『消費税の正体と賃上げ阻害の構造を解く』
消費税の議論が大きく動いた瞬間
消費税の本質を問う国会質疑が、予想を超える反響を呼んでいる。安藤議員が片山財務大臣に対して行った質問は、消費税とは誰が負担しているのか、どのように仕組みが成り立っているのかを明確に浮かび上がらせた。これまで当然とされてきた「消費者が払う税」というイメージが揺らぎ、法的な構造を見つめ直すきっかけとなっている。
この質疑が注目されたのは、財務大臣が法律に基づき「納税義務者は事業者である」と明確に認めた点にある。
法律が示す“消費税の正体”
私たちが日々の買い物で支払っているように見える消費税。しかし消費税法には「消費者」という言葉は一切出てこない。納税義務者として規定されているのはあくまで事業者であり、法的構造は“売上に対する税”として設計されている。
財務省は「最終的な負担は消費者に転嫁される」という前提で説明してきたが、それはあくまで経済的効果の話であって、法律上の義務とは別の次元にある。安藤議員が「法律だけで答えてください」と迫ったことで、大臣は「消費者が納税義務者ではない」と明言するほかなかった。
この一点だけでも、消費税に対する国民の理解とは大きな乖離があるといえる。
消費税が賃上げを妨げる理由
消費税の議論が本質的になるのは、企業の実態と結びついたときだ。消費税は売上の10%を原則として徴収し、インボイスのある経費だけを差し引く方式で計算される。
問題は、賃金が“インボイスのない経費”であるという点だ。法人税であれば、賃上げは経費増となり税負担が軽くなる。
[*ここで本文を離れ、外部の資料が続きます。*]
(* ===== verification/Vm.v ===== *)
(** * Page tables (arch/x86-64/memory/vm.c)

    Four-level page tables in physical memory, reached through the direct
    mapping at [PHYSICAL_OFFSET].  Memory is a store of 64-bit words; the page
    allocator is any implementation of the [PageAllocator] interface. *)
From S2P Require Import Prelude.
From S2P Require Import Interfaces.
From S2P Require Import Layout.

(** ** Table entries

    The unions [pml4e_t], [pdpte_t] and [pte_t] lay the same fields over the
    raw word. *)
Definition present (e : Z) : bool := Z.testbit e 0.
Definition page_size (e : Z) : bool := Z.testbit e 7.
(** [pdpt_addr], [pd_addr], [phys_addr]: bits 12 to 50. *)
Definition pd_addr (e : Z) : Z := Z.land (Z.shiftr e 12) (Z.ones 39).
(** Assignment to a one-bit field. *)
Definition set_bit (n : Z) (b : bool) (e : Z) : Z :=
  if b then Z.lor e (Z.shiftl 1 n) else Z.land e (Z.lnot (Z.shiftl 1 n)).
Definition set_present := set_bit 0.
Definition set_writable := set_bit 1.
Definition set_user_page := set_bit 2.
Definition set_page_size := set_bit 7.
Definition set_xd := set_bit 63.

Definition PAGE_FLAG_MASK : Z := 0x8000000000000006.
Definition MEMORY_FLAG_WRITE : Z := 1.
Definition MEMORY_FLAG_USER : Z := 2.
Definition MEMORY_FLAG_EXEC : Z := 4.

Definition vmflag_to_x86flag (nx : bool) (flag : Z) : Z :=
  let result := if nx && bool_decide (Z.land flag MEMORY_FLAG_EXEC = 0)
                then Z.lor 0 (Z.shiftl 1 63) else 0 in
  Z.lor result (w64 (Z.shiftl (Z.land flag (Z.lor MEMORY_FLAG_WRITE MEMORY_FLAG_USER)) 1)).

(** Memory words, the page allocator, and [kernel_status.nx_flag_enabled]. *)
Record vm (P : Type) := mk_vm { words : gmap Z Z; pages : P; nx_flag_enabled : bool }.
Arguments mk_vm {P}.
Arguments words {P}.
Arguments pages {P}.
Arguments nx_flag_enabled {P}.

Section vm.
Context {P : Type} `{!PageAllocator P}.
Abbreviation VM := (M (vm P)).

Definition rd (a : Z) : VM Z := getf (λ s, words s !! a).
Definition wr (a v : Z) : VM unit :=
  modifyf (λ s, match words s !! a with
                | Some _ => Some (mk_vm (<[a := v]> (words s)) (pages s) (nx_flag_enabled s))
                | None => None
                end).
Definition on_pages {A} : M P A → VM A :=
  zoom pages (λ v s, mk_vm (words s) v (nx_flag_enabled s)).

(** [memset(page, 0, PAGE_SIZE)] on a page of the direct mapping. *)
Definition zero_words (a : Z) : gmap Z Z :=
  list_to_map ((λ i, (a + 8 * Z.of_nat i, 0)) <$> seq 0 512).
Definition zero_page (a : Z) : VM unit :=
  modify (λ s, mk_vm (zero_words a ∪ words s) (pages s) (nx_flag_enabled s)).

(** The address of [table[index]]. *)
Definition entry_at (table index : Z) : Z := table +64 8 * index.

(** The loop of [walk] from a level down, and its final address. *)
Fixpoint walk_from (level : nat) (current_pt addr : Z) (alloc : bool) : VM Z :=
  match level with
  | O => mret (entry_at current_pt (VA2INDEX addr 0))
  | S l =>
      let entry := entry_at current_pt (VA2INDEX addr (Z.of_nat level)) in
      e ← rd entry;
      if present e then
        if page_size e then mret entry
        else walk_from l (w64 (Z.shiftl (pd_addr e) 12 + PHYSICAL_OFFSET)) addr alloc
      else if negb alloc then mret 0 else
        new_pt ← on_pages kalloc;
        if decide (new_pt = 0) then mret 0 else
        wr entry new_pt;;
        e ← rd entry; wr entry (set_present true e);;
        e ← rd entry; wr entry (set_writable true e);;
        e ← rd entry; wr entry (set_user_page true e);;
        let current_pt := new_pt +64 PHYSICAL_OFFSET in
        zero_page current_pt;;
        walk_from l current_pt addr alloc
  end.

Definition walk (pagetable va : Z) (alloc : bool) : VM Z := walk_from 3 pagetable va alloc.

(** [for (int i = 0; i < 512; i++)] of [freewalk], [n] entries left. *)
Fixpoint freewalk_entries (child : Z → VM unit) (leaf : bool) (table : Z) (n : nat) : VM unit :=
  match n with
  | O => mret tt
  | S n' =>
      e ← rd (entry_at table (512 - Z.of_nat n));
      (if negb (present e) then mret tt
       else if negb (page_size e) && negb leaf then
         let c := w64 (Z.shiftl (pd_addr e) 12) in
         child (c +64 PHYSICAL_OFFSET);;
         on_pages (kfree c)
       else panic);;
      freewalk_entries child leaf table n'
  end.
Fixpoint freewalk (level : nat) (table : Z) : VM unit :=
  match level with
  | O => freewalk_entries (λ _, mret tt) true table 512
  | S l => freewalk_entries (freewalk l) false table 512
  end.

(** The loop of [unmappages], from [current]. *)
Fixpoint unmap_loop (fuel : nat) (pagetable current till : Z) (free : bool) : VM unit :=
  if decide (current < till) then
    match fuel with
    | O => out_of_fuel
    | S fuel =>
        descriptor ← walk pagetable current false;
        (if decide (descriptor = 0) then mret tt else
           (if free then
              e ← rd descriptor; on_pages (kfree (w64 (Z.shiftl (pd_addr e) 12)))
            else mret tt);;
           e ← rd descriptor; wr descriptor (set_present false e));;
        unmap_loop fuel pagetable (current +64 PAGE_SIZE) till free
    end
  else mret tt.

(** Enough iterations for a loop that steps by pages from [a] up to [b]. *)
Definition page_fuel (a b : Z) : nat := Z.to_nat ((b - a) / PAGE_SIZE + 1).

Definition unmappages (pagetable va sz : Z) (free : bool) : VM Z :=
  let current := PAGE_START va PAGE_SIZE in
  let till := PAGE_END (w64 (va + sz - 1)) PAGE_SIZE in
  unmap_loop (page_fuel current till) pagetable current till free;;
  mret 0.

(** The loop of [mappages]; [va] is the argument, for the unwinding. *)
Fixpoint map_loop (fuel : nat) (pagetable va current current_pa till x86_flags : Z) : VM Z :=
  if decide (current < till) then
    match fuel with
    | O => out_of_fuel
    | S fuel =>
        descriptor ← walk pagetable current true;
        mapped ← (if decide (descriptor = 0) then mret true
                  else e ← rd descriptor; mret (present e));
        if (mapped : bool) then
          unmappages pagetable va (current -64 va) false;;
          mret (-1)
        else
          wr descriptor current_pa;;
          e ← rd descriptor; wr descriptor (Z.lor e x86_flags);;
          e ← rd descriptor; wr descriptor (set_present true e);;
          map_loop fuel pagetable va (current +64 PAGE_SIZE) (current_pa +64 PAGE_SIZE) till x86_flags
    end
  else mret 0.

Definition mappages (pagetable va sz pa flags : Z) : VM Z :=
  let current := PAGE_START va PAGE_SIZE in
  let current_pa := PAGE_START pa PAGE_SIZE in
  let till := PAGE_END (w64 (va + sz - 1)) PAGE_SIZE in
  nx ← gets nx_flag_enabled;
  map_loop (page_fuel current till) pagetable va current current_pa till (vmflag_to_x86flag nx flags).

Fixpoint update_loop (fuel : nat) (pagetable current till x86_flags : Z) : VM Z :=
  if decide (current < till) then
    match fuel with
    | O => out_of_fuel
    | S fuel =>
        descriptor ← walk pagetable current false;
        if decide (descriptor = 0) then mret 1 else
        e ← rd descriptor; wr descriptor (Z.land e (w64 (Z.lnot PAGE_FLAG_MASK)));;
        e ← rd descriptor; wr descriptor (Z.lor e x86_flags);;
        update_loop fuel pagetable (current +64 PAGE_SIZE) till x86_flags
    end
  else mret 0.

Definition updatepages (pagetable va sz flags : Z) : VM Z :=
  let current := PAGE_START va PAGE_SIZE in
  let till := PAGE_END (w64 (va + sz - 1)) PAGE_SIZE in
  nx ← gets nx_flag_enabled;
  update_loop (page_fuel current till) pagetable current till (vmflag_to_x86flag nx flags).

(** [map_higher_half], the loop over entries [i] to 511. *)
Fixpoint map_higher_loop (n : nat) (pagetable kernel_pml4 i : Z) : VM unit :=
  match n with
  | O => mret tt
  | S n =>
      e ← rd (entry_at kernel_pml4 i);
      wr (entry_at pagetable i) e;;
      map_higher_loop n pagetable kernel_pml4 (i + 1)
  end.
Definition map_higher_half (kernel_pml4 pt_addr : Z) : VM unit :=
  map_higher_loop 256 pt_addr kernel_pml4 256.
End vm.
しかし消費税では賃金を控除できず、売上からまず税負担が発生する。
つまり、企業は「賃上げしたい」と思っても、その前に消費税の納税分が確保できなければ動けない。これが消費税が“賃上げ妨害税”と言われる理由であり、中小企業が値上げに踏み切れない現状をさらに厳しくしている。
“価格に10%が乗る”という幻想
多くの人が「価格に利益をのせ、そこから消費税10%が加算されて販売価格が決まる」というイメージを持っている。
しかし現実には、赤字企業や低賃金労働者が多数存在し、適正な利益を確保できない事業者が山ほどある。利益が出ていない企業が消費税分を上乗せできるはずもなく、実際には価格転嫁が行えないケースが圧倒的だ。
その結果、赤字企業であっても売上に対して消費税が課され、納税能力を超えた負担が発生する。納税の原則である「担税力」すら損なう構造となっている。
食料品ゼロ税率の落とし穴
さらに議論は、食料品の消費税をゼロにした場合の影響に及ぶ。
一見、価格がそのまま8%下がるように思えるが、現実にはそう単純ではない。仕入れの段階で消費税がゼロになれば、飲食店は仕入税額控除が使えず、その分だけ税負担が増える。
つまり、ゼロ税率が逆に増税として作用する可能性がある。価格が下がらない一方で納税額だけが増えれば、外食産業を中心に経営環境はさらに悪化する。この構造を理解していなければ、政策判断は容易に誤る。
最終的に求められる“本質の理解”
安藤議員は、消費税が売上税であり、転嫁ができない企業に深い傷を与えている現実を重ねて指摘した。
“消費税は消費者が払うもの”という思い込みを外せば、賃上げが進まない理由、物価が上がらない理由、事業者が疲弊する理由が一本の線でつながっていく。
消費税の構造を理解しないまま議論が行われれば、政策は的を外し続ける。今回の質疑が投げかけた意味は、消費税という制度の根本に立ち返ることの重要性にあるといえる。